Aggrecan expression in morphea tissues: a potential contributor to fibrotic extracellular matrix accumulation
摘要
Keloid and morphea, although clinically distinct, share key pathological features characterized by aberrant wound healing and excessive extracellular matrix (ECM) deposition. Aggrecan, a large chondroitin sulfate proteoglycan predominantly found in cartilage, has recently been implicated in fibrotic disorders; however, its contribution to morphea pathogenesis remains unexplored. This study aimed to evaluate aggrecan expression and distribution in morphea and keloid tissues relative to normal skin, and to assess its potential involvement in fibrotic remodeling.
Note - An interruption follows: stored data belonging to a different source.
Lemma nth_mapi {A B : Type} (f : nat -> A -> B) (k : nat) (l : list A) (i : nat)
      (d : A) (d' : B) :
  (i < length l)%nat -> nth i (mapi f k l) d' = f (k + i)%nat (nth i l d).
Proof.
  revert k i. induction l as [|x l IH]; intros k [|i] H; simpl in *; try lia.
  - rewrite Nat.add_0_r. reflexivity.
  - rewrite (IH (S k) i) by lia. f_equal. lia.
Qed.

Lemma row_createMatrix (n i : nat) : (i < n)%nat -> nth i (createMatrix n) [] = repeat 0 n.
Proof.
  intros H. unfold createMatrix, zeroMatrix. rewrite nth_repeat_if.
  apply Nat.ltb_lt in H. rewrite H. reflexivity.
Qed.

Lemma shaped_identityMatrix (n : nat) : shaped n n (identityMatrix n).
Proof.
  assert (Hl : length (identityMatrix n) = n).
  { unfold identityMatrix. rewrite length_mapi. apply repeat_length. }
  split; [exact Hl|]. apply Forall_forall. intros row Hrow.
  destruct (In_nth _ _ [] Hrow) as (i & Hi & <-). rewrite Hl in Hi.
  unfold identityMatrix.
  rewrite (nth_mapi _ _ _ _ [] []) by (unfold createMatrix, zeroMatrix; rewrite repeat_length; exact Hi).
  rewrite length_mapi, row_createMatrix by exact Hi. apply repeat_length.
Qed.
(** * Retail ETL pipeline ([src/etl_pipeline.py]): a shallow embedding

  The development follows the layout of the Python module:

  - [Py]: the Python exceptions the pipeline raises and catches, and the
    result type that stands for "returns a value or raises";
  - [Float64]: IEEE-754 binary64, the payload of pandas' [float64] columns,
    taken from the Standard Library's executable specification;
  - [Pandas]: the data frames and the pandas operations the pipeline calls
    ([duplicated], [drop_duplicates], [dropna], [to_datetime], [*],
    [to_numeric], [>], boolean indexing, [iloc]) and the effect of a
    [to_sql] call on a destination table;
  - the class [RetailETLPipeline]: [connect_database], [extract],
    [transform], [load], [run], [validate_data], written in a small
    state-and-exception monad over the pipeline object, the destination
    database and the log ([_load_config] and [main], which read the
    environment and the command line, are not part of it: the
    configuration is taken as given);
  - the properties of the specification, proved about these definitions. *)

From Stdlib Require Import ZArith String List Bool Lia.
From Stdlib Require Import Floats.SpecFloat.
From stdpp Require Import base option list strings gmap.

Open Scope Z_scope.

(** ** Python: exceptions and results *)

Module Py.

(** The exception classes that occur in the pipeline.  All of them derive
    from [Exception], so every [except Exception] clause catches them. *)
Inductive exn : Type :=
| KeyError (key : string)
| ValueError (msg : string)
| TypeError (msg : string)
| RuntimeError (msg : string)
| ZeroDivisionError
| OSError (msg : string)
| SQLAlchemyError (msg : string).

Inductive result (A : Type) : Type :=
| Ok (a : A)
| Raise (e : exn).
Arguments Ok {A} a.
Arguments Raise {A} e.

Definition result_bind {A B} (f : A -> result B) (r : result A) : result B :=
  match r with
  | Ok a => f a
  | Raise e => Raise e
  end.

#[global] Instance result_mbind : MBind result := @result_bind.
#[global] Instance result_mret : MRet result := @Ok.

(** [[f(x) for x in xs]], stopping at the first exception. *)
Fixpoint mapM {A B} (f : A -> result B) (xs : list A) : result (list B) :=
  match xs with
  | [] => Ok []
  | x :: xs' =>
      match f x with
      | Ok y =>
          match mapM f xs' with
          | Ok ys => Ok (y :: ys)
          | Raise e => Raise e
          end
      | Raise e => Raise e
      end
  end.

(** [a // b] and [a % b] on Python integers: floor division, the sign of
    the remainder follows the divisor, a zero divisor raises. *)
Definition floordiv (a b : Z) : result Z :=
  if b =? 0 then Raise ZeroDivisionError else Ok (a / b).

Definition pymod (a b : Z) : result Z :=
  if b =? 0 then Raise ZeroDivisionError else Ok (a mod b).

(** [range(start, stop, step)] as the list of the values it yields. *)
Definition range (start stop step : Z) : result (list Z) :=
  if step =? 0 then Raise (ValueError "range() arg 3 must not be zero")
  else if 0 <? step then
    Ok (map (fun k : nat => start + Z.of_nat k * step)
            (seq 0 (Z.to_nat ((stop - start + step - 1) / step))))
  else
    Ok (map (fun k : nat => start + Z.of_nat k * step)
            (seq 0 (Z.to_nat ((start - stop - step - 1) / (- step))))).

(** [s.endswith(suffix)]. *)
Definition endswith (s suffix : string) : bool :=
  let n := String.length s in
  let m := String.length suffix in
  if (m <=? n)%nat then String.eqb (substring (n - m) m s) suffix else false.

(** [s * n] on a string: [n] copies of [s], none when [n <= 0]. *)
Fixpoint str_repeat (s : string) (n : nat) : string :=
  match n with
  | O => ""
  | S n' => s ++ str_repeat s n'
  end%string.

Definition str_mul (s : string) (n : Z) : string := str_repeat s (Z.to_nat n).

End Py.
Export Py.

(** ** binary64 *)

Module Float64.

Abbreviation float64 := spec_float.

Definition prec : Z := 53.
Definition emax : Z := 1024.

Definition nan : float64 := S754_nan.
Definition zero : float64 := S754_zero false.

Definition is_nan (f : float64) : bool :=
  match f with
  | S754_nan => true
  | _ => false
  end.

Definition mul (x y : float64) : float64 := SFmul prec emax x y.
Definition ltb (x y : float64) : bool := SFltb x y.

(** Conversion of an [int64] to [float64] (round to nearest, ties to even). *)
Definition of_int (z : Z) : float64 := binary_normalize prec emax z 0 false.

(** The equality pandas' hash tables use on [float64] keys:
    [a == b or (a != a and b != b)], so all NaNs are one key and
    [0.0] and [-0.0] are one key. *)
Definition key_eqb (x y : float64) : bool :=
  SFeqb x y || (is_nan x && is_nan y).

End Float64.

(** ** pandas *)

Module Pandas.
Import Float64.

(** A cell of a data frame.  The missing-value marker of numeric and
    object columns is the float NaN; that of datetime columns is [NaT].
    Integers are [int64]; timestamps are nanoseconds since the epoch
    ([datetime64[ns]]).  Boolean cells are not modelled. *)
Inductive cell : Type :=
| Int (z : Z)
| Float (f : float64)
| Str (s : string)
| Timestamp (ns : Z)
| NaT.

Definition NaN : cell := Float nan.

(** A row maps column names to cells; a frame is the ordered list of its
    column names and the ordered list of its rows.  (The row labels of the
    pandas index play no part in the pipeline: every Series the pipeline
    assigns or uses as a mask is computed from the very frame it is used
    on, so index alignment is the identity, and [to_sql] is called with
    [index=False].) *)
Abbreviation row := (gmap string cell).

Record DataFrame : Type := mkDataFrame {
  columns : list string;
  rows : list row
}.

Abbreviation Series := (list cell).

(** [len(df)] *)
Definition len (df : DataFrame) : Z := Z.of_nat (length (rows df)).

(** [df.copy()]: frames are values here. *)
Definition copy (df : DataFrame) : DataFrame := df.

(** [col in df.columns] *)
Definition has_column (col : string) (df : DataFrame) : bool :=
  bool_decide (col ∈ columns df).

(** The cell of a row under a column (NaN when the row has none). *)
Definition get (r : row) (col : string) : cell := default NaN (r !! col).

(** [pd.isna] on a cell. *)
Definition isna (c : cell) : bool :=
  match c with
  | Float f => is_nan f
  | NaT => true
  | _ => false
  end.

Definition notna (c : cell) : bool := negb (isna c).

(** [df[col]] *)
Definition getitem (df : DataFrame) (col : string) : result Series :=
  if has_column col df then Ok (map (fun r => get r col) (rows df))
  else Raise (KeyError col).
(** * Development-mode live-update engine: dependency graph, route inference,
      update recorder, change orchestrator and browser client.

    Shallow embedding of
      src/dev/module-graph.ts, src/dev/route-inference.ts,
      src/dev/performance-monitor.ts, src/dev/dev-tools.ts and
      src/dev/hmr-browser.ts.

    JavaScript values are modelled as follows.
    - [string] is a JS string (code units as [ascii]).
    - [Map<string, V>] is [gmap string V]; no claim depends on the
      iteration order of a Map.
    - [Set<string>] is a duplicate-free [list string] in insertion order,
      which is the order JS iterates a Set in.
    - [number] is a binary64 floating-point number ([float]) for the
      readings of the clock and what is computed from them, [Q] for the
      reconnect delays of the client, which binary64 holds exactly, and
      [nat] for counters and lengths.
    - [T | undefined] is [option T]. *)

From Stdlib Require Import QArith Qminmax.
From Stdlib Require Import PrimFloat Uint63.
From stdpp Require Import gmap strings list fin_maps relations sorting.
From Stdlib Require Import Ascii.

Local Open Scope string_scope.
Local Open Scope list_scope.

(** ** JS [Set<string>] in insertion order *)

Module JsSet.

Definition has (x : string) (s : list string) : bool := bool_decide (x ∈ s).

(** [Set.prototype.add]: an element already present keeps its place. *)
Definition add (x : string) (s : list string) : list string :=
  if has x s then s else s ++ [x].

(** [Set.prototype.delete]. *)
Definition delete (x : string) (s : list string) : list string :=
  filter (λ y, y ≠ x) s.

(** [set.size === 0]. *)
Definition is_empty (s : list string) : bool :=
  match s with [] => true | _ => false end.

End JsSet.

(** JS truthiness of a string: only the empty string is falsy. *)
Definition truthy (s : string) : bool :=
  match s with EmptyString => false | _ => true end.

(** ** src/dev/module-graph.ts *)

Module ModuleGraph.

Record ModuleGraph := mkGraph {
  dependencies : gmap string (list string);
  dependents : gmap string (list string);
  moduleToFile : gmap string string;
  fileToModule : gmap string string
}.

(** The constructor of [ModuleGraphManager]. *)
Definition empty : ModuleGraph := mkGraph ∅ ∅ ∅ ∅.

(** One round of the [for (const dep of dependencies)] loop of
    [addModule]: the state is [existingDeps] and the [dependents] map. *)
Definition addModule_step (moduleId : string)
    (st : list string * gmap string (list string)) (dep : string)
    : list string * gmap string (list string) :=
  let existingDeps := JsSet.add dep st.1 in
  let ds := default [] (st.2 !! dep) in
  (existingDeps, <[dep := JsSet.add moduleId ds]> st.2).

Definition addModule (moduleId filePath : string) (deps : list string)
    (g : ModuleGraph) : ModuleGraph :=
  let m2f := <[moduleId := filePath]> (moduleToFile g) in
  let f2m := <[filePath := moduleId]> (fileToModule g) in
  let existingDeps := default [] (dependencies g !! moduleId) in
  let st := foldl (addModule_step moduleId) (existingDeps, dependents g) deps in
  mkGraph (<[moduleId := st.1]> (dependencies g)) st.2 m2f f2m.

(** Body shared by both loops of [removeModule]: look the set of [k] up,
    delete [moduleId] from it and drop the entry when the set is empty. *)
Definition strip (moduleId : string) (M : gmap string (list string))
    (k : string) : gmap string (list string) :=
  match M !! k with
  | Some s =>
      let s' := JsSet.delete moduleId s in
      if JsSet.is_empty s' then delete k M else <[k := s']> M
  | None => M
  end.

Definition removeModule (moduleId : string) (g : ModuleGraph) : ModuleGraph :=
  let f2m :=
    match moduleToFile g !! moduleId with
    | Some filePath =>
        if truthy filePath then delete filePath (fileToModule g)
        else fileToModule g
    | None => fileToModule g
    end in
  let m2f := delete moduleId (moduleToFile g) in
  (* remove the forward dependencies *)
  let '(deps1, dpts1) :=
    match dependencies g !! moduleId with
    | Some deps =>
        (delete moduleId (dependencies g),
         foldl (strip moduleId) (dependents g) deps)
    | None => (dependencies g, dependents g)
    end in
  (* remove the reverse dependencies *)
  let '(deps2, dpts2) :=
    match dpts1 !! moduleId with
    | Some dependents =>
        (foldl (strip moduleId) deps1 dependents, delete moduleId dpts1)
    | None => (deps1, dpts1)
    end in
  mkGraph deps2 dpts2 m2f f2m.

Definition getModuleId (g : ModuleGraph) (filePath : string) : option string :=
  fileToModule g !! filePath.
Formalin-fixed, paraffin-embedded tissue samples from patients with morphea, keloid, hypertrophic scar, normal skin (negative control), and cartilage (positive control) were subjected to immunohistochemical staining using a monoclonal anti-aggrecan antibody. Staining intensity and distribution were semi-quantitatively assessed. Aggrecan expression was markedly increased in keloid and late-phase morphea lesions exhibiting advanced sclerosis, whereas no expression was observed in normal skin, hypertrophic scars, or early-phase morphea. Strong immunoreactivity in late-phase morphea correlated with pronounced dermal sclerosis and collagen condensation. These findings suggest that aggrecan contributes to the aberrant ECM accumulation characteristic of fibrotic skin diseases. Further mechanistic studies are warranted to elucidate its role in fibroblast activation and matrix remodeling during morphea progression.